To draw the locus, all you need to do is draw a line through the A points at each time interval, like this:

Now, because it’s a rolling object, we really need to show a couple of complete cycles.  One cycle is when point A gets back to where it started, in this case touching the ground.  You can do this by drawing even more tyre configurations; you should end up with a trajectory that looks like this:

These shapes are known as cycloids.  Their formal definition is:

A cycloid is the locus for the point on the rim of a circle rolling along a straight line.

Note that although it looks very much like part of a circle, it actually has different shape to a circle arc and a semi-circle, as shown in this diagram:

Rolling square

Although it’s not a shape you’d find as the tyre of a car, there are situations where you might see a square shape being ‘rolled’ along the ground.  For instance, if there was a heavy box with square ends on the ground, and it was too heavy to lift – someone might sort of roll it along instead.  Once again, to draw the locus, you need to draw the square at different times as it rolls along the ground and follow a point on it.  Shapes with corners roll differently to circles – they pivot on the corners as they roll:

When the square pivots on its bottom right corner at the start, point A is tracing out part of a circle with a radius equal to the side length of the square.  In the next part of the sequence, because point A is the diagonal length of the square away from the pivot point, it traces out part of a bigger circle with a radius equal to the diagonal length of the square.

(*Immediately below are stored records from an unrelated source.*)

(** Waiting for an index ends with success only after a poll in which every endpoint of the
    config that was current then was asked and gave the wanted answer: all list the index when it
    is to be created, none does when it is to be gone.  Between two polls it pauses for at least
    100 milliseconds and at most a second, whatever the powers of the backoff factor are. *)
Lemma index_wait_ends_when_all_agree powi fuel opts s s' pauses :
  on_indexes component_ensure_index url_parse http_state user_agent powi fuel opts s = (s', pauses, Some (Ok tt)) →
  (∃ s1 targets answers,
     (nt_endpoint <$> targets) = (map_to_list (hcs_endpoints (http_state s1))).*2
     ∧ on_indexes asked (ensure_index_helper_new user_agent (CoreEnsureIndexOptions.index_name opts)
         (CoreEnsureIndexOptions.bucket_name opts) (CoreEnsureIndexOptions.scope_name opts)
         (CoreEnsureIndexOptions.collection_name opts) (CoreEnsureIndexOptions.on_behalf_of_info opts))
         targets s1 answers s'
     ∧ Forall (λ b, b = wanted (CoreEnsureIndexOptions.desired_state opts)) answers)
  ∧ Forall (λ d, from_millis 100 <= d <= from_millis 1000) pauses.
Proof.
  unfold component_ensure_index, ensure_resource. intros Hrun.
  apply ensure_resource_ok in Hrun as [(s1 & t1 & t2 & targets & Hg & Hp) Hps]. split.
  2:{ eapply list.Forall_impl; [exact Hps|]. intros d [n Hd]. by eapply ensure_pauses. }
  apply get_all_targets_all in Hg. unfold io_map_err, mbind, io_bind in Hp.
  match type of Hp with context [ensure_poll _ _ _ _ _ _ _ _ _ _ _ _ ?h ?d _ _] =>
    pose proof (ensure_poll_cases value_is regex_is_match status_display from_slice_string from_slice_value to_vec
      from_slice_error_response from_slice_early_metadata from_slice_metadata from_slice_index json_text new_uuid
      h d targets s1) as K end.
  destruct (ensure_poll _ _ _ _ _ _ _ _ _ _ _ _ _ _ targets s1) as [s2 [[[finished h2]|e|]|]]; [|done..].
  cbn in Hp. injection Hp as -> -> _. destruct K as (answers & Ha & _ & Hiff).
  exists s1, targets, answers. split; [done|]. split; [done|]. by apply Hiff.
Qed.

End ComponentTheorems.

(** ** Witnesses

    A node that answers every query with no rows: an index that is to be gone is gone. *)

#[local] Instance empty_node : HttpClient HttpComponentState :=
  λ _ s, (s, Some (Ok (sample_response 200 query_sample_empty))).

(** The values of the sample play no part. *)
Definition null_value (l : list Z) : string + Value := inr Json.Null.
Definition null_text (m : gmap string Value) : string + list Z := inr [].

Definition no_index_metadata : QueryMetaData Value :=
  mkQueryMetaData (mkQueryEarlyMetaData None) None None QueryStatus.Success [] [] None None None.

Definition gone_options : CoreEnsureIndexOptions :=
  core_ensure_index_options_new "i" "b" None None Deleted.

Abbreviation gone_run :=
  (component_ensure_index (P:=true) (λ _ _, false) (λ _ _, false) (λ _, "200"%string) query_key null_value
     null_text (λ _, inr (mkQueryErrorResponse [])) (λ _, inr (mkQueryEarlyMetaData None))
     (λ _, inr no_index_metadata) (λ _, inl "no index"%string) (λ _, inr "null"%string) (λ s, (s, "id"%string))
     (λ _, inr (Some "a"%string, Some 8093)) (λ s, s) "agent" (λ x _, x) 1 gone_options sample_component).

Lemma index_wait_ends_when_all_agree_example :
  gone_run = (sample_component, [], Some (Ok tt))
  ∧ ∃ s1 targets, (nt_endpoint <$> targets) = (map_to_list (hcs_endpoints s1)).*2.
Proof.
  assert (gone_run = (sample_component, [], Some (Ok tt))) as Hrun by (vm_compute; reflexivity).
  split; [exact Hrun|].
  destruct (proj1 (index_wait_ends_when_all_agree (P:=true) (λ _ _, false) (λ _ _, false) (λ _, "200"%string)
    query_key null_value null_text (λ _, inr (mkQueryErrorResponse []))
    (λ _, inr (mkQueryEarlyMetaData None)) (λ _, inr no_index_metadata) (λ _, inl "no index"%string)
    (λ _, inr "null"%string) (λ s, (s, "id"%string)) (λ _, inr (Some "a"%string, Some 8093)) (λ s, s)
    "agent" (λ x _, x) 1 gone_options sample_component sample_component [] Hrun))
    as (s1 & targets & _ & Ht & _).
  exists s1, targets. exact Ht.
Defined.
Definition error_from_mgmt_server (e : Mgmtx.ServerError) : Error :=
  mkError (kind_from_mgmt_server_error_kind (Mgmtx.se_kind e))
    (Some (with_dispatched_to (Mgmtx.se_url e)
       (with_extended_context
          (Http (mkHttpErrorContext (Mgmtx.se_status_code e) (Mgmtx.se_path e) (Mgmtx.se_method e) (Some (Mgmtx.se_body e))))
          error_context_new))).

Definition error_from_mgmt (value : Mgmtx.Error) : Error :=
  match Mgmtx.kind value with
  | Mgmtx.Server e => error_from_mgmt_server e
  | Mgmtx.Resource e => error_from_mgmt_server (Mgmtx.cause e)
  | Mgmtx.InvalidArgument msg arg => new (InvalidArgument (Text msg) arg)
  | Mgmtx.Message msg => new (OtherFailure (Text msg))
  | _ => new (OtherFailure (ShownMgmt value))
  end.

(** *** Errors of the agent *)

Definition error_from_core (value : Core.Error) : Error :=
  match Core.kind value with
  | Core.Memdx e => error_from_memdx e
  | Core.Query e => error_from_query e
  | Core.Search e => error_from_search e
  | Core.Http e =>
      new (match httpx_kind e with
           | HttpxErrorKind.Connection msg => OtherFailure (Text msg)
           | HttpxErrorKind.Decoding msg => DecodingFailure msg
           | HttpxErrorKind.Message msg => OtherFailure (Text msg)
           | _ => OtherFailure (ShownCore value)
           end)
  | Core.Mgmt e => error_from_mgmt e
  | Core.InvalidArgument msg arg => new (InvalidArgument (Text msg) arg)
  | Core.IllegalState msg => new (OtherFailure (Text msg))
  | Core.Message msg => new (OtherFailure (Text msg))
  | Core.ServiceNotAvailable service => new (ServiceNotAvailable (sdk_service_type_from service))
  | Core.FeatureNotAvailable feature msg => new (FeatureNotAvailable feature (Some msg))
  | Core.Compression msg => new (OtherFailure (Text msg))
  | Core.Internal msg => new (OtherFailure (Text msg))
  | _ => new (OtherFailure (ShownCore value))
  end.
Definition sdk_insert_options_durability_level {T : Type} (durability_level : SdkDurabilityLevel)
    (self : SdkInsertOptions T) : SdkInsertOptions T :=
  self <| SdkInsertOptions.durability_level := Some durability_level |>.

Definition sdk_insert_options_retry_strategy {T : Type} (retry_strategy : T)
    (self : SdkInsertOptions T) : SdkInsertOptions T :=
  self <| SdkInsertOptions.retry_strategy := Some retry_strategy |>.

Module SdkReplaceOptions.
Section Fields.
Context {T : Type}.
Record SdkReplaceOptions : Type := mk {
  expiry : option Duration;
  durability_level : option SdkDurabilityLevel;
  preserve_expiry : option bool;
  cas : option Z;
  retry_strategy : option T;
}.
End Fields.
#[global] Arguments SdkReplaceOptions : clear implicits.
End SdkReplaceOptions.
Abbreviation SdkReplaceOptions := SdkReplaceOptions.SdkReplaceOptions.
#[global] Instance sdk_replace_options_settable T : Settable (SdkReplaceOptions T) := λ r,
  SdkReplaceOptions.mk (SdkReplaceOptions.expiry r) (SdkReplaceOptions.durability_level r)
    (SdkReplaceOptions.preserve_expiry r) (SdkReplaceOptions.cas r) (SdkReplaceOptions.retry_strategy r).

Definition sdk_replace_options_new {T : Type} : SdkReplaceOptions T :=
  SdkReplaceOptions.mk None None None None None.

Definition sdk_replace_options_expiry {T : Type} (expiry : Duration)
    (self : SdkReplaceOptions T) : SdkReplaceOptions T :=
  self <| SdkReplaceOptions.expiry := Some expiry |>.

Definition sdk_replace_options_durability_level {T : Type} (durability_level : SdkDurabilityLevel)
    (self : SdkReplaceOptions T) : SdkReplaceOptions T :=
  self <| SdkReplaceOptions.durability_level := Some durability_level |>.

Definition sdk_replace_options_preserve_expiry {T : Type} (preserve_expiry : bool)
    (self : SdkReplaceOptions T) : SdkReplaceOptions T :=
  self <| SdkReplaceOptions.preserve_expiry := Some preserve_expiry |>.

Definition sdk_replace_options_cas {T : Type} (cas : Z) (self : SdkReplaceOptions T) : SdkReplaceOptions T :=
  self <| SdkReplaceOptions.cas := Some cas |>.

Definition sdk_replace_options_retry_strategy {T : Type} (retry_strategy : T)
    (self : SdkReplaceOptions T) : SdkReplaceOptions T :=
  self <| SdkReplaceOptions.retry_strategy := Some retry_strategy |>.

Module SdkGetOptions.
Section Fields.
Context {T : Type}.
Record SdkGetOptions : Type := mk {
  expiry : option bool;
  projections : option (list string);
  retry_strategy : option T;
}.
End Fields.
#[global] Arguments SdkGetOptions : clear implicits.
End SdkGetOptions.
Abbreviation SdkGetOptions := SdkGetOptions.SdkGetOptions.
#[global] Instance sdk_get_options_settable T : Settable (SdkGetOptions T) := λ r,
  SdkGetOptions.mk (SdkGetOptions.expiry r) (SdkGetOptions.projections r) (SdkGetOptions.retry_strategy r).

Definition sdk_get_options_new {T : Type} : SdkGetOptions T :=
  SdkGetOptions.mk None None None.

Definition sdk_get_options_expiry {T : Type} (expiry : bool) (self : SdkGetOptions T) : SdkGetOptions T :=
  self <| SdkGetOptions.expiry := Some expiry |>.

Definition sdk_get_options_projections {T : Type} (projections : list string)
    (self : SdkGetOptions T) : SdkGetOptions T :=
  self <| SdkGetOptions.projections := Some projections |>.

Definition sdk_get_options_retry_strategy {T : Type} (retry_strategy : T)
    (self : SdkGetOptions T) : SdkGetOptions T :=
  self <| SdkGetOptions.retry_strategy := Some retry_strategy |>.

Module SdkExistsOptions.
Section Fields.
Context {T : Type}.
Record SdkExistsOptions : Type := mk {
  retry_strategy : option T;
}.
End Fields.
#[global] Arguments SdkExistsOptions : clear implicits.
End SdkExistsOptions.
Abbreviation SdkExistsOptions := SdkExistsOptions.SdkExistsOptions.
#[global] Instance sdk_exists_options_settable T : Settable (SdkExistsOptions T) := λ r,
  SdkExistsOptions.mk (SdkExistsOptions.retry_strategy r).

Definition sdk_exists_options_new {T : Type} : SdkExistsOptions T :=
  SdkExistsOptions.mk None.

Definition sdk_exists_options_retry_strategy {T : Type} (retry_strategy : T)
    (self : SdkExistsOptions T) : SdkExistsOptions T :=
  self <| SdkExistsOptions.retry_strategy := Some retry_strategy |>.

Module SdkRemoveOptions.
Section Fields.
Context {T : Type}.
Record SdkRemoveOptions : Type := mk {
  durability_level : option SdkDurabilityLevel;
  cas : option Z;
  retry_strategy : option T;
}.
End Fields.
#[global] Arguments SdkRemoveOptions : clear implicits.
End SdkRemoveOptions.
Abbreviation SdkRemoveOptions := SdkRemoveOptions.SdkRemoveOptions.
#[global] Instance sdk_remove_options_settable T : Settable (SdkRemoveOptions T) := λ r,
  SdkRemoveOptions.mk (SdkRemoveOptions.durability_level r) (SdkRemoveOptions.cas r)
    (SdkRemoveOptions.retry_strategy r).

Definition sdk_remove_options_new {T : Type} : SdkRemoveOptions T :=
  SdkRemoveOptions.mk None None None.

Definition sdk_remove_options_durability_level {T : Type} (durability_level : SdkDurabilityLevel)
    (self : SdkRemoveOptions T) : SdkRemoveOptions T :=
  self <| SdkRemoveOptions.durability_level := Some durability_level |>.

Definition sdk_remove_options_cas {T : Type} (cas : Z) (self : SdkRemoveOptions T) : SdkRemoveOptions T :=
  self <| SdkRemoveOptions.cas := Some cas |>.

Definition sdk_remove_options_retry_strategy {T : Type} (retry_strategy : T)
    (self : SdkRemoveOptions T) : SdkRemoveOptions T :=
  self <| SdkRemoveOptions.retry_strategy := Some retry_strategy |>.

Module SdkGetAndTouchOptions.
Section Fields.
Context {T : Type}.
Record SdkGetAndTouchOptions : Type := mk {
  retry_strategy : option T;
}.
End Fields.
#[global] Arguments SdkGetAndTouchOptions : clear implicits.
End SdkGetAndTouchOptions.
Abbreviation SdkGetAndTouchOptions := SdkGetAndTouchOptions.SdkGetAndTouchOptions.
#[global] Instance sdk_get_and_touch_options_settable T : Settable (SdkGetAndTouchOptions T) := λ r,
  SdkGetAndTouchOptions.mk (SdkGetAndTouchOptions.retry_strategy r).

Definition sdk_get_and_touch_options_new {T : Type} : SdkGetAndTouchOptions T :=
  SdkGetAndTouchOptions.mk None.
(* ===== verification/SubdocSpecs.v ===== *)
(** * Specifications of sub-document operations ([couchbase/src/subdoc/])

    What an application asks of one lookup or mutation, and the operation of the protocol
    layer it becomes.

    A value of the application is of any type [A] with a serializer ([serde_json::to_vec]),
    which is a parameter of the constructors, as is the text of an integer. *)

From S2P Require Import Prelude Text Wire MemdError Requests FacadeError.

(** ** Macros ([macros.rs]) *)

Module LookupInMacros.
Inductive LookupInMacros : Type :=
| Document
| ExpiryTime
| CAS
| SeqNo
| LastModified
| IsDeleted
| ValueSizeBytes
| RevId.
End LookupInMacros.
Abbreviation LookupInMacros := LookupInMacros.LookupInMacros.

Definition string_from_lookup_in_macros (macro_ : LookupInMacros) : string :=
  match macro_ with
  | LookupInMacros.Document => "$document"
  | LookupInMacros.ExpiryTime => "$document.exptime"
  | LookupInMacros.CAS => "$document.CAS"
  | LookupInMacros.SeqNo => "$document.seqno"
  | LookupInMacros.LastModified => "$document.last_modified"
  | LookupInMacros.IsDeleted => "$document.deleted"
  | LookupInMacros.ValueSizeBytes => "$document.value_bytes"
  | LookupInMacros.RevId => "$document.revid"
  end.

Module MutateInMacros.
Inductive MutateInMacros : Type := CAS | SeqNo | ValueCrc32c.
End MutateInMacros.
Abbreviation MutateInMacros := MutateInMacros.MutateInMacros.

(** The name a macro is serialized with. *)
Definition mutate_in_macro_name (macro_ : MutateInMacros) : string :=
  match macro_ with
  | MutateInMacros.CAS => "${Mutation.CAS}"
  | MutateInMacros.SeqNo => "${Mutation.seqno}"
  | MutateInMacros.ValueCrc32c => "${Mutation.value_crc32c}"
  end.

Abbreviation QUOTE := 34 (only parsing).

Definition quoted (s : string) : list Z := QUOTE :: str_bytes s ++ [QUOTE].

Notice that when the point A itself is the pivot point, it doesn’t move as the square rolls through 90°.  In the diagram, point A is the pivot point at the fourth pivot point, and doesn’t actually move as the square pivots around it.  It only starts moving again when the pivot point changes back to the first pivot point again.

A rectangle rolling is a little more complicated.  You can work out the locus the same way, but it takes a little longer.  Also, because it’s not a square, the circular segments don’t start and stop as neatly as they do for the square.